Task brief
When you reach the line with "Proof. unfold isTerminal. rewrite negb_true_iff." in the listing below, transcribe it and each line after it up to and including the line with "(** The countdown", exactly and with nothing else.

Data for processing
(* ===== verification/Client.v ===== *)
(** * What the two user-interface packages share

    packages/web-component ([types.ts], [render.ts], the view of [element.ts]) and
    packages/react ([types.ts], the view of [SyrotpVerification.tsx]): the
    verification as the browser holds it, the countdown, the merge of a poll's
    answer, HTML escaping, the SMS link and what is shown.  A missing
    [verified_at] and a null one are not told apart. *)

From S2P Require Import Prelude JsString Json Date Schema.
From Stdlib Require Import String Ascii.

Open Scope string_scope.

(** ** [types.ts] *)

Record ClientVerification : Type := mkClientVerification {
  cv_id : string; cv_status : verificationStatus; cv_send_to : option string; cv_message : option string;
  cv_phone_masked : string; cv_expires_at : string; cv_verified_at : option string;
}.

Inductive Callback : Type :=
  | onChange (v : ClientVerification) (secondsLeft : option Z)
  | onVerified (v : ClientVerification)
  | onExpired (v : ClientVerification)
  | onCancelled (v : ClientVerification)
  | onError (message : string).

(** ** Helpers of both packages *)

Definition DEFAULT_POLL_INTERVAL_MS : Z := 2500.

(** The JSON of [GET /v/:id/status]. *)
Record StatusResponse : Type := {
  sr_status : verificationStatus; sr_expires_at : string; sr_verified_at : option string;
}.

Definition isTerminal (s : verificationStatus) : bool := negb (status_eqb s pending).

Definition computeSecondsLeft `{DateParse} (now : Z) (expiresAt : string) : option Z :=
  (fun ms => Z.max 0 ((ms - now) / 1000)) <$> date_ms expiresAt.

(** [secondsLeft <= 0]; NaN compares false. *)
Definition run_out (secondsLeft : option Z) : bool :=
  match secondsLeft with Some s => (s <=? 0)%Z | None => false end.

(** [s.replace(/\/+$/, "")] *)
Fixpoint strip_trailing_slashes (s : string) : string :=
  match s with
  | EmptyString => EmptyString
  | String c s' =>
      if all_chars (Ascii.eqb "/"%char) (String c s') then EmptyString
      else String c (strip_trailing_slashes s')
  end.

Definition upper_hex (n : nat) : ascii :=
  if (n <? 10)%nat then ascii_of_nat (48 + n) else ascii_of_nat (55 + n).
Definition percent (byte : nat) : string :=
  String "%"%char (String (upper_hex (byte / 16)) (String (upper_hex (byte mod 16)) "")).

Definition uri_unreserved (c : ascii) : bool :=
  is_alnum c || existsb (Ascii.eqb c) (list_ascii_of_string "-_.!~*'()").

(** [encodeURIComponent] of one code unit: the bytes of its UTF-8 form. *)
Definition encode_char (c : ascii) : string :=
  if uri_unreserved c then String c ""
  else if (code c <? 128)%nat then percent (code c)
  else percent (192 + code c / 64) ++ percent (128 + code c mod 64).

Fixpoint encodeURIComponent (s : string) : string :=
  match s with EmptyString => "" | String c s' => encode_char c ++ encodeURIComponent s' end.

Definition status_url (baseUrl id : string) : string :=
  strip_trailing_slashes baseUrl ++ "/v/" ++ encodeURIComponent id ++ "/status".

(** The state after an answer with another status. *)
Definition merge_answer (prev : ClientVerification) (body : StatusResponse) : ClientVerification :=
  let still := status_eqb (sr_status body) pending in
  mkClientVerification (cv_id prev) (sr_status body)
    (if still then cv_send_to prev else None) (if still then cv_message prev else None)
    (cv_phone_masked prev) (sr_expires_at body) (sr_verified_at body).

Definition with_expires_at (prev : ClientVerification) (e : string) : ClientVerification :=
  mkClientVerification (cv_id prev) (cv_status prev) (cv_send_to prev) (cv_message prev)
    (cv_phone_masked prev) e (cv_verified_at prev).

(** The local expiry. *)
Definition locally_expired (prev : ClientVerification) : ClientVerification :=
  mkClientVerification (cv_id prev) expired None None (cv_phone_masked prev) (cv_expires_at prev)
    (cv_verified_at prev).

(** The transition callback of a change from one status to the next. *)
Definition transition_callback (prev : verificationStatus) (next : ClientVerification) : list Callback :=
  if status_eqb prev (cv_status next) then []
  else if negb (status_eqb prev pending) then []
  else match cv_status next with
       | verified => [onVerified next]
       | expired => [onExpired next]
       | cancelled => [onCancelled next]
       | _ => []
       end.

Definition is_transition (cb : Callback) : bool :=
  match cb with onVerified _ | onExpired _ | onCancelled _ => true | _ => false end.

(** A verification past [pending] carries neither the message nor the number. *)
Definition hides_code (v : ClientVerification) : Prop :=
  cv_status v <> pending -> cv_send_to v = None /\ cv_message v = None.

(** ** [render.ts] *)

Definition escape_char (c : ascii) : string :=
  if Ascii.eqb c "&"%char then "&amp;"
  else if Ascii.eqb c "<"%char then "&lt;"
  else if Ascii.eqb c ">"%char then "&gt;"
  else if Ascii.eqb c dquote then "&quot;"
  else if Ascii.eqb c "'"%char then "&#39;"
  else String c "".

Fixpoint escapeHtml (s : string) : string :=
  match s with EmptyString => "" | String c s' => escape_char c ++ escapeHtml s' end.

(** [String(n).padStart(2, "0")] *)
Definition pad2 (s : string) : string := repeat_char "0"%char (2 - slen s) ++ s.

(** For a number of seconds; [None] is NaN. *)
Definition formatCountdown (secs : option Z) : string :=
  match secs with
  | Some secs => num_to_string (secs / 60) ++ ":" ++ pad2 (num_to_string (secs mod 60))
  | None => "NaN:NaN"
  end.

Definition buildSmsLink (sendTo body : string) : string :=
  "sms:" ++ sendTo ++ "?body=" ++ encodeURIComponent body.

(** ** What is shown *)

Definition DEFAULT_INSTRUCTION : string := "Send this SMS to verify your phone.".

(** The text each view puts into the page, before HTML escaping. *)
Inductive View : Type :=
  | PendingView (instruction phone_masked send_to message sms_link countdown : string)
  | StatusView (text : string)
  | Blank.

Definition truthy_string (s : option string) : option string :=
  match s with Some s => if nonempty s then Some s else None | None => None end.

Definition status_view (s : verificationStatus) : View :=
  match s with
  | verified => StatusView "Phone verified."
  | expired => StatusView "Verification expired. Start a new one to continue."
  | cancelled => StatusView "Verification cancelled."
  | failed => StatusView "Verification failed."
  | pending => Blank
  end.

(** [SyrotpVerificationElement.render] *)
Definition render (initial_instruction : option string) (v : ClientVerification) (secsLeft : option Z) : View :=
  let instruction := default DEFAULT_INSTRUCTION initial_instruction in
  match cv_status v, truthy_string (cv_send_to v), truthy_string (cv_message v) with
  | pending, Some send_to, Some message =>
      PendingView instruction (cv_phone_masked v) send_to message (buildSmsLink send_to message)
        (formatCountdown secsLeft)
  | s, _, _ => status_view s
  end.

(** The markup of [SyrotpVerification]: five conditional blocks in order. *)
Definition SyrotpVerification (initialInstruction : option string) (v : ClientVerification)
    (secondsLeft : option Z) : list View :=
  let isPending := status_eqb (cv_status v) pending && bool_decide (cv_send_to v <> None)
                   && bool_decide (cv_message v <> None) in
  (match isPending, truthy_string (cv_send_to v), truthy_string (cv_message v) with
   | true, Some send_to, Some message =>
       [PendingView (default DEFAULT_INSTRUCTION initialInstruction) (cv_phone_masked v) send_to message
          (buildSmsLink send_to message) (formatCountdown secondsLeft)]
   | _, _, _ => []
   end
   ++ (if status_eqb (cv_status v) verified then [StatusView "Phone verified."] else [])
   ++ (if status_eqb (cv_status v) expired
       then [StatusView "Verification expired. Start a new one to continue."] else [])
   ++ (if status_eqb (cv_status v) cancelled then [StatusView "Verification cancelled."] else [])
   ++ (if status_eqb (cv_status v) failed then [StatusView "Verification failed."] else []))%list.

(** ** Lemmas *)

Lemma encodeURIComponent_id s : all_chars uri_unreserved s = true -> encodeURIComponent s = s.
Proof.
  induction s as [|c s IH]; [done|]. cbn [all_chars encodeURIComponent]. rewrite andb_true_iff. intros [Hc Hs].
  unfold encode_char. rewrite Hc, IH by done. done.
Qed.

Lemma encodeURIComponent_prefixed p id :
  all_chars uri_unreserved p = true -> matches_prefixed p is_alnum id = true -> encodeURIComponent id = id.
Proof.
  intros Hu Hi. apply encodeURIComponent_id. unfold matches_prefixed in Hi. rewrite !andb_true_iff in Hi.
  destruct Hi as [[Hp _] Ha]. apply startsWith_spec in Hp. rewrite Hp, all_chars_app. cbn [String.length] in *.
  apply andb_true_iff. split; [done|]. eapply all_chars_impl; [|exact Ha]. intros c. by_ascii is_alnum uri_unreserved.
Qed.

Lemma isTerminal_false s : isTerminal s = false <-> s = pending.
Proof. unfold isTerminal. rewrite negb_false_iff. apply status_eqb_eq. Qed.

Lemma isTerminal_true s : isTerminal s = true <-> s <> pending.
Proof. unfold isTerminal. rewrite negb_true_iff. apply status_eqb_neq. Qed.

Lemma computeSecondsLeft_bounds `{DateParse} now e s : computeSecondsLeft now e = Some s -> (0 <= s)%Z.
Proof. unfold computeSecondsLeft. destruct (date_ms e); cbn; [|done]. intros [= <-]. lia. Qed.

Lemma computeSecondsLeft_None `{DateParse} now e : computeSecondsLeft now e = None <-> date_ms e = None.
Proof. unfold computeSecondsLeft. by destruct (date_ms e). Qed.

(** The countdown has run out exactly when less than a second is left. *)
Lemma run_out_iff `{DateParse} now e :
  run_out (computeSecondsLeft now e) = true <-> exists t, date_ms e = Some t /\ (t < now + 1000)%Z.
Proof.
  unfold run_out, computeSecondsLeft. destruct (date_ms e) as [t|]; cbn; [|naive_solver].
  rewrite Z.leb_le. transitivity (t < now + 1000)%Z; [|naive_solver].
  assert (Hd := Z.div_mod (t - now) 1000 ltac:(done)).
  assert (Hm := Z.mod_pos_bound (t - now) 1000 ltac:(done)). lia.
Qed.

Lemma merge_answer_hides prev body : hides_code (merge_answer prev body).
Proof. intros Hn. cbn in *. apply status_eqb_neq in Hn. by rewrite Hn. Qed.

Lemma locally_expired_hides prev : hides_code (locally_expired prev).
Proof. done. Qed.

Lemma with_expires_at_hides prev e : hides_code prev -> hides_code (with_expires_at prev e).
Proof. done. Qed.

Lemma status_eqb_refl s : status_eqb s s = true.
Proof. by apply status_eqb_eq. Qed.
Lemma status_eqb_pe : status_eqb pending expired = false.
Proof. reflexivity. Qed.
Lemma status_eqb_ep : status_eqb expired pending = false.
Proof. reflexivity. Qed.
Lemma isTerminal_pending : isTerminal pending = false.
Proof. reflexivity. Qed.
Lemma isTerminal_expired : isTerminal expired = true.
Proof. reflexivity. Qed.

Create Rewrite HintDb client.
#[export] Hint Rewrite status_eqb_refl status_eqb_pe status_eqb_ep isTerminal_pending isTerminal_expired : client.

Create HintDb client discriminated.
#[export] Hint Resolve merge_answer_hides locally_expired_hides with_expires_at_hides : client.

Lemma transition_callback_is prev next cb :
  In cb (transition_callback prev next) -> is_transition cb = true.
Proof. unfold transition_callback. repeat case_match_goal; cbn; intuition (subst; done). Qed.

Lemma transition_callback_terminal prev next :
  prev <> pending -> transition_callback prev next = [].
Proof. unfold transition_callback. intros ->%status_eqb_neq. by destruct (status_eqb _ _). Qed.

Lemma transition_callback_pending prev next : cv_status next = pending -> transition_callback prev next = [].
Proof. unfold transition_callback. intros ->. by destruct (status_eqb prev pending). Qed.

Lemma transition_callback_same next : transition_callback (cv_status next) next = [].
Proof. unfold transition_callback. by rewrite (proj2 (status_eqb_eq _ _) eq_refl). Qed.

(** *** Escaping *)

(** The characters that would leave a text or attribute position. *)
Definition html_safe (c : ascii) : bool :=
  negb (Ascii.eqb c "<"%char || Ascii.eqb c ">"%char || Ascii.eqb c dquote || Ascii.eqb c "'"%char).

Lemma escape_char_safe c : all_chars html_safe (escape_char c) = true.
Proof.
  unfold escape_char. repeat case_match_goal; try reflexivity.
  cbn. unfold html_safe. by rewrite Heqb0, Heqb1, Heqb2, Heqb3.
Qed.

(** Reading the five entities back. *)
Fixpoint unescape (s : string) : string :=
  match s with
  | String "&" (String "a" (String "m" (String "p" (String ";" s')))) => String "&" (unescape s')
  | String "&" (String "l" (String "t" (String ";" s'))) => String "<" (unescape s')
  | String "&" (String "g" (String "t" (String ";" s'))) => String ">" (unescape s')
  | String "&" (String "q" (String "u" (String "o" (String "t" (String ";" s'))))) => String dquote (unescape s')
  | String "&" (String "#" (String "3" (String "9" (String ";" s')))) => String "'" (unescape s')
  | String c s' => String c (unescape s')
  | EmptyString => EmptyString
  end.

Lemma unescape_escape_char c s : unescape (escape_char c ++ s) = String c (unescape s).
Proof.
  unfold escape_char.
  destruct (Ascii.eqb_spec c "&"); [by subst|]. destruct (Ascii.eqb_spec c "<"); [by subst|].
  destruct (Ascii.eqb_spec c ">"); [by subst|]. destruct (Ascii.eqb_spec c dquote); [by subst|].
  destruct (Ascii.eqb_spec c "'"); [by subst|].
  cbn [append]. destruct c as [[] [] [] [] [] [] [] []]; try reflexivity. done.
Qed.

Lemma unescape_escapeHtml s : unescape (escapeHtml s) = s.
Proof. induction s as [|c s IH]; cbn [escapeHtml]; [done|]. by rewrite unescape_escape_char, IH. Qed.

Lemma escapeHtml_safe s : all_chars html_safe (escapeHtml s) = true.
Proof. induction s as [|c s IH]; cbn [escapeHtml]; [done|]. by rewrite all_chars_app, escape_char_safe, IH. Qed.

(** Both packages show the same view. *)
Lemma views_agree ins v secs :
  SyrotpVerification ins v secs = match render ins v secs with Blank => [] | w => [w] end.
Proof.
  unfold SyrotpVerification, render.
  destruct (cv_status v), (cv_send_to v) as [s|], (cv_message v) as [m|]; cbn; try done;
    try (by destruct (nonempty s)); try (by destruct (nonempty m)).
  destruct (nonempty s), (nonempty m); done.
Qed.

(** Nothing but a pending verification shows a message. *)
Lemma render_pending ins v secs i p t m l c :
  render ins v secs = PendingView i p t m l c -> cv_status v = pending /\ cv_message v = Some m /\ cv_send_to v = Some t.
Proof.
  unfold render. destruct (cv_status v), (cv_send_to v) as [s|], (cv_message v) as [m'|]; cbn; try done;
    try destruct (nonempty s); try destruct (nonempty m'); cbn; try done. by intros [= <- <- <- <-].
Qed.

Task response
Proof. unfold isTerminal. rewrite negb_true_iff. apply status_eqb_neq. Qed.

Lemma computeSecondsLeft_bounds `{DateParse} now e s : computeSecondsLeft now e = Some s -> (0 <= s)%Z.
Proof. unfold computeSecondsLeft. destruct (date_ms e); cbn; [|done]. intros [= <-]. lia. Qed.

Lemma computeSecondsLeft_None `{DateParse} now e : computeSecondsLeft now e = None <-> date_ms e = None.
Proof. unfold computeSecondsLeft. by destruct (date_ms e). Qed.

(** The countdown has run out exactly when less than a second is left. *)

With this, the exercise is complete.